REQUIRED WORK: Using the data below, copy each line that includes the word "before".

[Collected data entries]
= = = = =

Lemma select_mode_no_answer : forall lines fuel prompt w,
  Forall (fun l => mode_of (py_lower (py_strip l)) = None) lines ->
  length lines < fuel ->
  kbind (input prompt)
    (fun line => select_mode_loop fuel (py_lower (py_strip line))) lines w
  = (EOFError, [],
     advance (w_srv w) [] (prompt :: repeat mode_retry (length lines)) w).
Proof.
  induction lines as [|l lines IH]; intros fuel prompt w Hlines Hfuel.
  - cbn [length repeat]. now rewrite kbind_unfold, input_end.
  - inversion Hlines as [|x xs Hl Hrest]; subst.
    cbn [length repeat] in *. rewrite kbind_unfold, input_line.
    destruct fuel as [|fuel]; [lia|].
    rewrite (select_mode_loop_unknown fuel _ _ _ Hl).
    rewrite (IH fuel mode_retry _ Hrest) by lia.
    cbn [w_srv advance]. now rewrite advance_advance.
Qed.

(** X19.  [select_mode] returns the mode of the first answer that,
    stripped and put in lower case, is one of [i], [import], [e] and
    [export], and nothing but [import] or [export]; every answer before
    it is followed by the error prompt, and no line after it is read.
    When the input ends before such an answer, the function ends with
    the [EOFError] of [input]. *)
Theorem select_mode_takes_the_first_known_answer :
  forall fuel w,
    (forall skipped answer rest m,
       Forall (fun l => mode_of (py_lower (py_strip l)) = None) skipped ->
       mode_of (py_lower (py_strip answer)) = Some m ->
       length skipped < fuel ->
       select_mode fuel (skipped ++ answer :: rest) w
       = (Returned m, rest,
          advance (w_srv w) []
            (mode_prompt :: repeat mode_retry (length skipped)) w)
       /\ (m = "import" \/ m = "export"))
    /\ (forall lines,
          Forall (fun l => mode_of (py_lower (py_strip l)) = None) lines ->
          length lines < fuel ->
          select_mode fuel lines w
          = (EOFError, [],
             advance (w_srv w) []
               (mode_prompt :: repeat mode_retry (length lines)) w)).
Proof.
  intros fuel w. split.
  - intros skipped answer rest m Hskipped Hm Hfuel. split.
    + exact (select_mode_answers skipped fuel mode_prompt answer rest m w
               Hskipped Hm Hfuel).
    + unfold mode_of in Hm.
      destruct (String.eqb _ "i" || String.eqb _ "import");
        [injection Hm as <-; now left|].
      destruct (String.eqb _ "e" || String.eqb _ "export");
        [injection Hm as <-; now right|discriminate].
  - intros lines Hlines Hfuel.
    exact (select_mode_no_answer lines fuel mode_prompt w Hlines Hfuel).
Qed.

= = = = =

THE ANSWER:
    [export], and nothing but [import] or [export]; every answer before
    When the input ends before such an answer, the function ends with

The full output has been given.